RIPOPOLAMENTO O REINTRODUZIONE DI PREDATORI

Il colombo ha in natura diversi predatori più o meno specifici, tra cui rapaci diurni e alcuni corvidi. Di questi è stata proposta la reintroduzione o il ripopolamento in varie città, quale mezzo di controllo dei colombi stessi.

Vorremmo qui sottolineare l’assoluta inefficacia di tali iniziative per i fini in oggetto, in quanto il prelievo attuabile dal più attivo dei rapaci nemmeno scalfisce la popolazione di colombi. Addirittura specie come l’Allocco, ritenuto da più parti predatore specifico del colombo urbano, solo saltuariamente lo insidia ed i resti ritrovati nelle borre di rigetto di questo rapace erano verosimilmente da ascrivere a carogne di colombi rinvenute casualmente dal rapace.

Non meno criticabile è l’uso di Falchi pellegrini anche per la delicatezza delle operazioni connesse, effettuate con animali provenienti dalla cattività.

L’uso estemporaneo di Rapaci addestrati, ha spesso trovato applicazione negli aeroporti per far alzare in volo gabbiani ed anche colombi dalle piste, ma questo fatto esula dal presente contesto.

Tra i Corvidi, la Taccola ha per abitudini specifiche un certo ruolo nella predazione di uova e nidiacei di colombo e un effetto di disturbo sugli adulti (allontanamenti temporanei). La presenza della Taccola non esclude tuttavia quella contemporanea del colombo anche dal medesimo immobile, e se c’è interazione, questa deve essere blanda e tale da non disturbare in modo significativo la presenza del colombo.

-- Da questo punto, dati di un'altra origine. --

Lemma receive_loop_conserves count start_time effective_timeout :
  forall (k : nat) w c msgs l w',
    pending w = k ->
    ws (self w) = Some c -> 0 <= sock_timeout c ->
    receive_loop count start_time effective_timeout msgs w = (Return l, w') ->
    exists consumed c',
      ws (self w') = Some c' /\
      inbox c = consumed ++ inbox c' /\
      l = msgs ++ collected consumed.
Proof.
  induction k as [k IH] using lt_wf_ind.
  intros w c msgs l w' Hk Hc Hst. subst k. rewrite receive_loop_step.
  destruct (Z.ltb _ count).
  2:{ intros [= <- <-]. exists [], c. rewrite app_nil_r. auto. }
  destruct (Z.gtb _ _); [discriminate|].
  pose proof (receive_message_consumes
                (Some (effective_timeout - (now w - start_time))) w) as Hless.
  rewrite (receive_message_connected _ w c Hc Hst) in *.
  cbn [from_option id] in *.
  destruct (received _ _ c) as [[res n] ib] eqn:R.
  apply received_cases in R.
  destruct res as [v|e].
  - specialize (Hless v _ eq_refl).
    destruct R as [(a & Hib & _ & _ & _ & [(v' & Hv & [= <-])|(? & _ & [=])])
                  |(_ & ? & [=] & _)].
    destruct (is_noise v) eqn:N; intros H;
      apply (IH _ Hless _ {| sock_timeout := sock_timeout c; sent := sent c;
                             inbox := ib |} _ _ _ eq_refl eq_refl Hst) in H;
      destruct H as (consumed & c' & E & Hib' & ->);
      exists (a :: consumed), c'; cbn [inbox] in Hib';
      rewrite collected_cons, Hv, N, Hib, Hib', <- ?app_assoc; auto.
  - destruct msgs as [|m msgs]; [discriminate|]. intros [= <- <-].
    destruct R as [(a & Hib & _ & _ & _ & [(? & _ & [=])|(text & Hnone & _)])
                  |(-> & _)].
    + exists [a], {| sock_timeout := sock_timeout c; sent := sent c; inbox := ib |}.
      rewrite collected_cons, Hnone. unfold collected. cbn.
      rewrite app_nil_r. auto.
    + exists [], {| sock_timeout := sock_timeout c; sent := sent c; inbox := inbox c |}.
      unfold collected. cbn. rewrite app_nil_r. auto.
Qed.

(** X6. On a connected session with a valid timeout setting, the list
    that [receive_messages] returns is, in arrival order, exactly the JSON
    messages that are not control-plane noise among the frames the call
    took from the inbox, and the frames it did not take are left in place:
    no message is dropped, repeated or reordered. *)
Theorem receive_messages_conserves (w w' : world) (c : WebSocket) (count : Z)
    (override : option Z) (l : list pyval) :
  ws (self w) = Some c -> 0 <= sock_timeout c ->
  receive_messages count override w = (Return l, w') ->
  exists consumed c',
    ws (self w') = Some c' /\
    inbox c = consumed ++ inbox c' /\
    l = collected consumed.
Proof.
  intros Hc Hst H. unfold receive_messages in H.
  apply (receive_loop_conserves _ _ _ _ _ _ _ _ _ eq_refl Hc Hst) in H.
  exact H.
Qed.

Lemma receive_messages_conserves_witness :
  exists consumed c',
    ws (self (snd (receive_messages 1 None (session mixed_stream)))) = Some c' /\
    mixed_stream = consumed ++ inbox c' /\
    [ticker_update] = collected consumed.
Proof.
  assert (Hst : 0 <= 30) by lia.
  assert (E : receive_messages 1 None (session mixed_stream) =
              (Return [ticker_update],
               snd (receive_messages 1 None (session mixed_stream))))
    by (vm_compute; reflexivity).
  exact (receive_messages_conserves (session mixed_stream)
           (snd (receive_messages 1 None (session mixed_stream)))
           {| sock_timeout := 30; sent := []; inbox := mixed_stream |}
           1 None [ticker_update] eq_refl Hst E).
Defined.

(** One turn of a loop that has not reached its deadline: the clock moves
    on, and not past the deadline by more than the delay [eps] that
    follows a frame. *)
Lemma receive_message_within eps start_time effective_timeout w c res w1 :
  ws (self w) = Some c -> 0 <= sock_timeout c -> 0 <= eps ->
  Forall (fun a => Z.of_N (busy a) <= eps) (inbox c) ->
  Z.gtb (now w - start_time) effective_timeout = false ->
  receive_message (Some (effective_timeout - (now w - start_time))) w = (res, w1) ->
  now w <= now w1 <= start_time + effective_timeout + eps /\
  exists c1,
    ws (self w1) = Some c1 /\ sock_timeout c1 = sock_timeout c /\
    Forall (fun a => Z.of_N (busy a) <= eps) (inbox c1).
Proof.
  intros Hc Hst Heps Hbusy Hguard.
  rewrite (receive_message_connected _ w c Hc Hst). cbn [from_option id].
  destruct (received _ _ c) as [[res0 n] ib] eqn:R.
  intros [= <- <-]. apply received_cases in R. cbn.
  destruct R as [(a & Hib & -> & Hr & Ha & _)|(-> & e & _ & Hcase)].
  - rewrite Hib in Hbusy. apply Forall_cons in Hbusy as [Hb Hbusy].
    unfold tick. split; [lia|]. eexists. repeat split. exact Hbusy.
  - split.
    + destruct Hcase as [[Hr ->]|[(Hr & -> & _)|(Hr & a & rest & Hib & Ha & -> & _)]];
        try lia.
      rewrite Hib in Hbusy. apply Forall_cons in Hbusy as [Hb _].
      unfold tick. lia.
    + eexists. repeat split. exact Hbusy.
Qed.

Nonostante questi dati di fatto, molte Amministrazioni hanno in corso progetti di reintroduzione di rapaci; essi si configurano come palliativi adatti solo a soddisfare la fantasia di zoofili ed ecologisti, senza contare che tali operazioni hanno un costo molto elevato ed una bassissima percentuale di successo nell’effettiva permanenza e sopravvivenza dei soggetti liberati in città.

A questo si deve aggiungere che le operazioni di reintroduzione di rapaci sono spesso molto criticabili dal punto di vista faunistico, specialmente quando non controllate dagli organi tecnici preposti (Istituto Nazionale Fauna Selvatica), potendosi risolvere addirittura in introduzioni (con questo termine si indicano le immissioni di esemplari appartenenti a specie, sottospecie o popolazioni estranee alla fauna italiana).

In questi ultimi anni abbiamo assistito ad una forte incentivazione delle metodiche di riduzione della produttività dei colombi, ottenuta sia con il controllo dei siti di nidificazione disponibili, che con la sottrazione di uova e nuovi nati dai nidi od interferendo direttamente con i processi di produzione gametica tramite la sterilizzazione chirurgica dei maschi o quella chimica di entrambi i sessi (Ballarini et al. 1989; Johnston & Janiga 1995).

Da un punto di vista teorico tutte queste metodologie possono essere ritenute efficaci nel diminuire il successo riproduttivo degli animali, portando così ad una significativa riduzione del tasso di reclutamento all’interno della popolazione, ad un’alterazione del naturale assortimento in classi di età, ad una marcata senescenza e dunque ad una più problematica sopravvivenza della popolazione medesima.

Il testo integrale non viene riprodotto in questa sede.